Identify each line below that contains the word "Section", and copy it out.

*** Records supplied ***

(** X20. The date input counts in UTC days, the user in local days.  With
    local time less than a day from UTC, now and 30 days on, the first day of
    the input is the user's yesterday, today or tomorrow.  East of UTC (or on it) the user's
    today can always be chosen; west of UTC (or on it) the user's yesterday
    never can. *)
Theorem date_input_and_local_day (env : Env) (offset_then now : Z) :
  - msPerDay < utc_offset env < msPerDay →
  - msPerDay < offset_then < msPerDay →
  getMinDate now - 1 ≤ localDay env now ≤ getMinDate now + 1 ∧
  (0 ≤ utc_offset env →
   dateInputInRange env offset_then now (localDay env now) = true) ∧
  (utc_offset env ≤ 0 →
   dateInputInRange env offset_then now (localDay env now - 1) = false).
Proof.
  intros Hoff Hthen. unfold dateInputInRange.
  pose proof (getMaxDate_bounds env offset_then now Hoff Hthen) as Hmax.
  revert Hmax. generalize (getMaxDate env offset_then now). intros max Hmax.
  unfold localDay, getMinDate, msPerDay in *.
  assert (24 * 60 * 60 * 1000 = 86400000) as E by reflexivity.
  rewrite E in *. clear E.
  pose proof (Z.div_mod now 86400000 ltac:(lia)) as H1.
  pose proof (Z.mod_pos_bound now 86400000 ltac:(lia)) as H2.
  pose proof (Z.div_mod (now + utc_offset env) 86400000 ltac:(lia)) as H3.
  pose proof (Z.mod_pos_bound (now + utc_offset env) 86400000 ltac:(lia)) as H4.
  split; [lia|]. split; intros Hs.
  - apply bool_decide_eq_true. lia.
  - apply bool_decide_eq_false. lia.
Qed.

End AppointmentFormComposition.

(** ** Compatibility as an order, and the matches shown *)

Section CompatibilityOrder.
Import Dashboard.

(** The table as the list of its pairs of donor group and patient group. *)
Lemma compatible_pairs (a b : string) :
  compatible a b = true ↔
  (a, b) ∈ [ ("O-", "O-"); ("O-", "O+"); ("O-", "A-"); ("O-", "A+");
             ("O-", "B-"); ("O-", "B+"); ("O-", "AB-"); ("O-", "AB+");
             ("O+", "O+"); ("O+", "A+"); ("O+", "B+"); ("O+", "AB+");
             ("A-", "A-"); ("A-", "A+"); ("A-", "AB-"); ("A-", "AB+");
             ("A+", "A+"); ("A+", "AB+");
             ("B-", "B-"); ("B-", "B+"); ("B-", "AB-"); ("B-", "AB+");
             ("B+", "B+"); ("B+", "AB+");
             ("AB-", "AB-"); ("AB-", "AB+");
             ("AB+", "AB+") ].
Proof.
  split.
  - compat_cases a; simpl; intros Hc;
      [apply bool_decide_eq_true in Hc;
       repeat (apply elem_of_cons in Hc as [->|Hc];
               [repeat first [apply list_elem_of_here | apply list_elem_of_further]|]);
       by apply elem_of_nil in Hc .. | vm_compute in Hc; discriminate].
  - intros Hp.
    repeat (apply elem_of_cons in Hp as [[= -> ->]|Hp]; [vm_compute; reflexivity|]).
    by apply elem_of_nil in Hp.
Qed.

Local Ltac pair_cases H :=
  repeat (apply elem_of_cons in H as [H|H]; [simplify_eq|]);
  try (by apply elem_of_nil in H).

(** X21. "Can give to" is an order on the eight blood groups: every group
    can give to itself (and a string that is none of the eight to nothing),
    two different groups never can give to each other, and if a can give to b
    and b to c then a can give to c. *)
Theorem compatible_is_an_order :
  (∀ a, compatible a a = true ↔ a ∈ bloodGroups) ∧
  (∀ a b, compatible a b = true → compatible b a = true → a = b) ∧
  (∀ a b c, compatible a b = true → compatible b c = true → compatible a c = true).
Proof.
  split; [|split].
  - intros a. split.
    + intros Hc. apply compatible_pairs in Hc. unfold bloodGroups.
      pair_cases Hc; try discriminate;
        repeat first [apply list_elem_of_here | apply list_elem_of_further].
    + unfold bloodGroups. intros Ha.
      repeat (apply elem_of_cons in Ha as [->|Ha]; [vm_compute; reflexivity|]).
      by apply elem_of_nil in Ha.
  - intros a b Hab Hba. apply compatible_pairs in Hab.
    pair_cases Hab; try reflexivity; vm_compute in Hba; discriminate.
  - intros a b c Hab Hbc. apply compatible_pairs in Hab.
    pair_cases Hab; apply compatible_pairs in Hbc;
      pair_cases Hbc; try discriminate; vm_compute; reflexivity.
Qed.

(** X22. For every blood group of a request, the matches shown are at most
    two demo donors, each compatible with the request, the nearer first, and
    no compatible demo donor left out is nearer than one that is shown. *)
Theorem matched_nearest_compatible (blood_group : string) :
  length (matched blood_group) ≤ 2 ∧
  Forall (λ d, d ∈ demoDonors ∧ compatible (blood d) blood_group = true)
    (matched blood_group) ∧
  StronglySorted nearer (matched blood_group) ∧
  (∀ d x, d ∈ demoDonors → compatible (blood d) blood_group = true →
          d ∉ matched blood_group → x ∈ matched blood_group → nearer x d).
Proof.
  unfold matched.
  set (sorted := merge_sort nearer (candidates demoDonors blood_group)).
  assert (StronglySorted nearer sorted) as Hsorted.
  { apply StronglySorted_merge_sort.
    - intros a b c. unfold nearer. lia.
    - intros a b. unfold nearer. lia. }
  assert (∀ d, d ∈ sorted ↔ compatible (blood d) blood_group = true ∧ d ∈ demoDonors)
    as Hmem.
  { intros d. unfold sorted, candidates.
    rewrite merge_sort_Permutation, list_elem_of_filter. tauto. }
  rewrite <- (take_drop 2 sorted) in Hsorted.
  split; [|split; [|split]].
  - rewrite length_take. lia.
  - apply Forall_forall. intros d Hd.
    assert (d ∈ sorted) as Hin
      by (eapply elem_of_sublist; [exact Hd|apply sublist_take]).
    apply Hmem in Hin. tauto.
  - by apply StronglySorted_app_1_l in Hsorted.
  - intros d x Hd Hc Hout Hx.
    assert (d ∈ take 2 sorted ++ drop 2 sorted) as Hin
      by (rewrite take_drop; by apply Hmem).
    apply elem_of_app in Hin as [Hin|Hin]; [done|].
    by apply (StronglySorted_app_1_elem_of nearer _ _ x d Hsorted).
Qed.

End CompatibilityOrder.

(** ** The hospital's donor list and a reload *)

Section DonorProfilesFacts.
Import Supabase DonorProfiles.

(** X23. After the hospital ignores a donor from a freshly loaded list, the
    list shown is exactly what a reload would show: the donor is gone from
    it, in the store the donor is unavailable, and every other profile is as
    it was.  When the store does not carry out the update, the list and the
    store stay as they were and an error is shown. *)
Theorem handleIgnoreDonor_agrees_with_reload (reply : Reply) (donorId : string)
    (d : Db) :
  donors (handleIgnoreDonor Done donorId d (available_profiles d))
    = available_profiles (db (handleIgnoreDonor Done donorId d (available_profiles d))) ∧
  Forall (λ donor, p_id donor ≠ donorId)
    (donors (handleIgnoreDonor Done donorId d (available_profiles d))) ∧
  Forall2 (λ p p', p_id p' = p_id p ∧
                   if decide (p_id p = donorId) then is_available p' = false
                   else p' = p)
    (profiles d) (profiles (db (handleIgnoreDonor Done donorId d (available_profiles d)))) ∧
  (reply ≠ Done →
   handleIgnoreDonor reply donorId d (available_profiles d)
     = mkOutcome d (available_profiles d) ignore_failed).
Proof.
  split; [|split; [|split]].
  - simpl. unfold available_profiles. simpl. rewrite list_filter_filter.
    induction (profiles d) as [|p l IH]; [done|].
    unfold update_eq in *. rewrite fmap_cons, !filter_cons, <- IH.
    destruct (decide (p_id p = donorId)) as [E|E]; simpl.
    + rewrite decide_False by tauto. done.
    + destruct (decide (is_available p = true)).
      * by rewrite decide_True.
      * rewrite decide_False by tauto. done.
  - simpl. apply Forall_forall. intros p Hp.
    by apply list_elem_of_filter in Hp as [? _].
  - simpl. apply Forall2_fmap_self. intros p. by case_decide.
  - intros Hr. by destruct reply.
Qed.

End DonorProfilesFacts.

(** ** An accept followed by a scheduling *)

Section AcceptThenSchedule.
Import Supabase.
Local Open Scope Z_scope.
Lemma find_id_map (v : string) (ns : list Node) :
  find (fun n => String.eqb (node_id n) v) (map h ns)
  = option_map h (find (fun n => String.eqb (node_id n) v) ns).
Proof.
  induction ns as [|n ns IH]; [reflexivity|].
  cbn [map find]. rewrite h_id.
  destruct (String.eqb (node_id n) v); [reflexivity | exact IH].
Qed.

Lemma find_source_map (ns : list Node) :
  find (fun n => truthy (isSource n)) (map h ns)
  = option_map h (find (fun n => truthy (isSource n)) ns).
Proof.
  induction ns as [|n ns IH]; [reflexivity|].
  cbn [map find]. rewrite h_isSource.
  destruct (truthy (isSource n)); [reflexivity | exact IH].
Qed.

Lemma findIndex_id_map (v : string) (ns : list Node) :
  findIndex (fun n => String.eqb (node_id n) v) (map h ns)
  = option_map (fun p => (fst p, h (snd p)))
               (findIndex (fun n => String.eqb (node_id n) v) ns).
Proof.
  induction ns as [|n ns IH]; [reflexivity|].
  cbn [map findIndex]. rewrite h_id.
  destruct (String.eqb (node_id n) v); [reflexivity|].
  rewrite IH. destruct (findIndex _ ns) as [[i m]|]; reflexivity.
Qed.

Lemma clearLabels_map (ns : list Node) :
  clearLabels (map h ns) = map h (clearLabels ns).
Proof.
  unfold clearLabels. rewrite !map_map. apply map_ext. intros n.
  rewrite h_isSource, h_set_label. reflexivity.
Qed.

Lemma backtrack_map (fuel : nat) (ns : list Node) (c : Node)
    (path : list string) :
  backtrack fuel (map h ns) (h c) path = backtrack fuel ns c path.
Proof.
  revert c path. induction fuel as [|fuel IH]; intros c path; simpl;
    rewrite h_id; [reflexivity|].
  destruct (String.eqb (node_id c) "s"); [reflexivity|].
  rewrite h_label. destruct (label c) as [l|]; [|reflexivity].
  destruct (prevNodeId l) as [p|]; [|reflexivity].
  rewrite find_id_map. destruct (find _ ns) as [c'|]; [|reflexivity].
  simpl. apply IH.
Qed.

Lemma labelNode_map uId (u : option Node) targetId dir fa (ex : Expansion) :
  labelNode uId (option_map h u) targetId dir fa (mapExpansion h ex)
  = ex' ← labelNode uId u targetId dir fa ex; Returns (mapExpansion h ex').
Proof.
  unfold labelNode. cbn [mapExpansion newNodes newVisited newQueue
                         sinkReached newPath newBottleneck].
  rewrite findIndex_id_map.
  destruct (findIndex _ (newNodes ex)) as [[i tn]|]; [|reflexivity].
  cbn [option_map fst snd].
  destruct (bool_decide (targetId ∈ newVisited ex)); [reflexivity|].
  destruct u as [un|]; [|reflexivity]. cbn [option_map].
  rewrite h_label. destruct (label un) as [lu|]; [|reflexivity].
  cbv zeta. rewrite <- h_set_label.
  change (map h (newNodes ex)) with (h <$> newNodes ex).
  rewrite <- list_fmap_insert.
  change (h <$> ?l) with (map h l).
  rewrite h_isSink.
  destruct (truthy (isSink _)); [|reflexivity].
  rewrite backtrack_map, length_map.
  destruct (backtrack _ _ _ _) as [path| |]; reflexivity.
Qed.

Lemma forEach_map {A : Type} (f f' : A -> Expansion -> Outcome Expansion)
    (l : list A) :
  (forall a ex, f' a (mapExpansion h ex)
                = ex' ← f a ex; Returns (mapExpansion h ex')) ->
  forall ex, forEach f' l (mapExpansion h ex)
             = ex' ← forEach f l ex; Returns (mapExpansion h ex').
Proof.
  intros Hf. induction l as [|a l IH]; intros ex; [reflexivity|].
  cbn [forEach]. rewrite Hf.
  destruct (f a ex) as [ex1| |]; [|reflexivity..].
  simpl. apply IH.
Qed.

Lemma expand_map uId (u : option Node) (es : list Edge) (ex : Expansion) :
  expand uId (option_map h u) es (mapExpansion h ex)
  = ex' ← expand uId u es ex; Returns (mapExpansion h ex').
Proof.
  unfold expand.
  rewrite (forEach_map (forwardCheck uId u)).
  - destruct (forEach (forwardCheck uId u) _ ex) as [ex1| |];
      [|reflexivity..].
    simpl. apply (forEach_map (backwardCheck uId u)).
    intros e ex0. unfold backwardCheck. cbn [mapExpansion sinkReached].
    destruct (negb (sinkReached ex0) && (0 <? flow e));
      [apply labelNode_map | reflexivity].
  - intros e ex0. unfold forwardCheck. cbn [mapExpansion sinkReached].
    destruct (negb (sinkReached ex0) && (flow e <? capacity e));
      [apply labelNode_map | reflexivity].
Qed.
(** The slug, when there is one, is an ordinary path segment. *)
Definition plainSlug (slug : option string) : bool :=
  match slug with
  | Some x => URL.plainSegment x
  | None => true
  end.

(** ** Profile initials  (settings/page.tsx, lines 153-164) *)

Module Profile.

(** [s.split(sep)] on a one-character separator: the segments between
    the separators, empty ones included; the empty string gives one empty
    segment. *)
Fixpoint split (s : string) (sep : ascii) : list string :=
  match s with
  | EmptyString => [EmptyString]
  | String c s' =>
      if Ascii.eqb c sep then EmptyString :: split s' sep
      else match split s' sep with
           | [] => [String c EmptyString]
           | w :: ws => String c w :: ws
           end
  end.

(** [n[0]]: the first character, [undefined] on the empty string. *)
Definition first (n : string) : option ascii :=
  match n with
  | EmptyString => None
  | String c _ => Some c
  end.

(** [xs.join('')]: an [undefined] element is joined as the empty string. *)
Fixpoint join (xs : list (option ascii)) : string :=
  match xs with
  | [] => EmptyString
  | Some c :: xs' => String c (join xs')
  | None :: xs' => join xs'
  end.

(** [s.slice(0, n)] *)
Fixpoint sliceTo (s : string) (n : nat) : string :=
  match n, s with
  | S n', String c s' => String c (sliceTo s' n')
  | _, _ => EmptyString
  end.

(** [displayName.split(' ').map((n) => n[0]).join('')] *)
Definition firstLetters (displayName : string) : string :=
  join (map first (split displayName " "%char)).

(** A display name made of [n] spaces. *)
Fixpoint blank (n : nat) : string :=
  match n with
  | O => EmptyString
  | S n' => String " " (blank n')
  end.
Lemma flush_textLike (entities : list TextEntity) (e : TextEntity) (b : bool) :
  Forall textLike entities ->
  (b = true -> EntityType e = "TEXT" \/ EntityType e = "MTEXT") ->
  Forall textLike
    (if b && negb (String.eqb (Content e) "") then entities ++ [e] else entities).
Proof.
  intros Hall Htype. destruct b; cbn [andb]; [| exact Hall].
  destruct (String.eqb (Content e) "") eqn:He; cbn [negb]; [exact Hall |].
  apply Forall_app. split; [exact Hall |]. constructor; [| constructor].
  split; [now apply String.eqb_neq | now apply Htype].
Qed.

Lemma step_textLike (st : MainGo.state) (text : string) :
  let good (st : MainGo.state) :=
    Forall textLike (MainGo.entities st) /\
    (MainGo.inTextEntity st = true ->
     EntityType (MainGo.currentEntity st) = "TEXT" \/
     EntityType (MainGo.currentEntity st) = "MTEXT") in
  good st -> good (MainGo.step st text).
Proof.
  intros good [Hall Htype]. unfold MainGo.step.
  destruct (negb (MainGo.expectingValue st)).
  - destruct (String.eqb (Strings.TrimSpace text) "0").
    + split; cbn [MainGo.entities MainGo.inTextEntity]; [| discriminate].
      now apply flush_textLike.
    + destruct (MainGo.inTextEntity st) eqn:Hin; split; cbn; auto.
  - destruct (String.eqb (MainGo.lastGroupCode st) "" &&
              (String.eqb (Strings.TrimSpace text) "TEXT" ||
               String.eqb (Strings.TrimSpace text) "MTEXT")) eqn:Hstart.
    + split; cbn [MainGo.entities MainGo.inTextEntity MainGo.currentEntity]; [exact Hall |].
      intros _. cbn [MainGo.withEntityType EntityType].
      apply andb_true_iff in Hstart. destruct Hstart as [_ Hline].
      apply orb_true_iff in Hline. destruct Hline as [Hline | Hline];
        apply String.eqb_eq in Hline; auto.
    + destruct (MainGo.inTextEntity st) eqn:Hin; split;
        cbn [MainGo.entities MainGo.inTextEntity MainGo.currentEntity]; auto.
      intros _. rewrite setField_type. auto.
Qed.

(** X19.  Every entity the text parser of the BOM tool returns has a
    content that is not empty and the entity type TEXT or MTEXT. *)
Theorem parseSequential_textLike (lines : list string) :
  Forall textLike (MainGo.parseSequential lines).
Proof.
  unfold MainGo.parseSequential.
  set (good := fun st : MainGo.state =>
                 Forall textLike (MainGo.entities st) /\
                 (MainGo.inTextEntity st = true ->
                  EntityType (MainGo.currentEntity st) = "TEXT" \/
                  EntityType (MainGo.currentEntity st) = "MTEXT")).
  assert (Hfold : forall lines st, good st -> good (fold_left MainGo.step lines st)).
  { induction lines0 as [| text rest IH]; intros st Hst; cbn [fold_left]; [exact Hst |].
    apply IH. now apply step_textLike. }
  destruct (Hfold lines (MainGo.mkState [] MainGo.emptyEntity false false "")) as [Hall Htype].
  { split; [constructor | discriminate]. }
  now apply flush_textLike.
Qed.

(** ** Unicode escapes *)

Lemma encodeRune_length (codePoint : Z) : (List.length (MainGo.encodeRune codePoint) <= 3)%nat.
Proof.
  unfold MainGo.encodeRune.
  repeat match goal with |- context [if ?b then _ else _] => destruct b end; cbn; lia.
Qed.

Lemma escapeHere_Some (s : list ascii) (codePoint : Z) (rest : list ascii) :
  MainGo.escapeHere s = Some (codePoint, rest) ->
  exists b u p h1 h2 h3 h4,
    s = b :: u :: p :: h1 :: h2 :: h3 :: h4 :: rest /\ b = "\"%char.
Proof.
  unfold MainGo.escapeHere.
  do 7 (destruct s as [| ? s]; [discriminate |]).
  destruct (_ && _) eqn:Hm; [| discriminate].
  intros [= _ <-]. do 7 eexists. split; [reflexivity |].
  repeat rewrite andb_true_iff in Hm. destruct Hm as [[[[[[Hb _] _] _] _] _] _].
  now apply byte_eqb in Hb.
Qed.

Lemma decodeBytes_length (fuel : nat) (s : list ascii) :
  (List.length (MainGo.decodeBytes fuel s) <= List.length s)%nat.
Proof.
  revert s. induction fuel as [| fuel IH]; intros s; cbn [MainGo.decodeBytes]; [lia |].
  destruct s as [| c tl]; [cbn; lia |].
  destruct (MainGo.escapeHere (c :: tl)) as [[codePoint rest] |] eqn:Hesc.
  - apply escapeHere_Some in Hesc.
    destruct Hesc as (b & u & p & h1 & h2 & h3 & h4 & Hs & _). rewrite Hs.
    rewrite length_app. pose proof (encodeRune_length codePoint). specialize (IH rest).
    cbn [List.length]. lia.
  - cbn [List.length]. specialize (IH tl). lia.
Qed.

Lemma decodeBytes_plain (fuel : nat) (s : list ascii) :
  (List.length s <= fuel)%nat ->
  ~ In "\"%char s -> MainGo.decodeBytes fuel s = s.
Proof.
  revert s. induction fuel as [| fuel IH]; intros s Hfuel Hno; cbn [MainGo.decodeBytes];
    [reflexivity |].
  destruct s as [| c tl]; [reflexivity |].
  destruct (MainGo.escapeHere (c :: tl)) as [[codePoint rest] |] eqn:Hesc.
  - apply escapeHere_Some in Hesc.
    destruct Hesc as (b & u & p & h1 & h2 & h3 & h4 & Hs & Hb).
    exfalso. apply Hno. rewrite Hs, Hb. now left.
  - f_equal. apply IH; [cbn in Hfuel; lia |]. intros Hin. apply Hno. now right.
Qed.

Lemma decodeBytes_fuel (fuel1 fuel2 : nat) (s : list ascii) :
  (List.length s <= fuel1)%nat -> (List.length s <= fuel2)%nat ->
  MainGo.decodeBytes fuel1 s = MainGo.decodeBytes fuel2 s.
Proof.
  revert fuel2 s. induction fuel1 as [| fuel1 IH]; intros fuel2 s H1 H2.
  - destruct s; [| cbn in H1; lia]. destruct fuel2; reflexivity.
  - destruct fuel2 as [| fuel2].
    + destruct s; [reflexivity | cbn in H2; lia].
    + cbn [MainGo.decodeBytes]. destruct s as [| c tl]; [reflexivity |].
      destruct (MainGo.escapeHere (c :: tl)) as [[codePoint rest] |] eqn:Hesc.
      * apply escapeHere_Some in Hesc.
        destruct Hesc as (b & u & p & h1 & h2 & h3 & h4 & Hs & _).
        rewrite Hs in H1, H2. cbn [List.length] in H1, H2.
        f_equal. apply IH; lia.
      * f_equal. apply IH; cbn [List.length] in *; lia.
Qed.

*** End of Records supplied ***

Exercise output
Section CompatibilityOrder.
Section DonorProfilesFacts.
Section AcceptThenSchedule.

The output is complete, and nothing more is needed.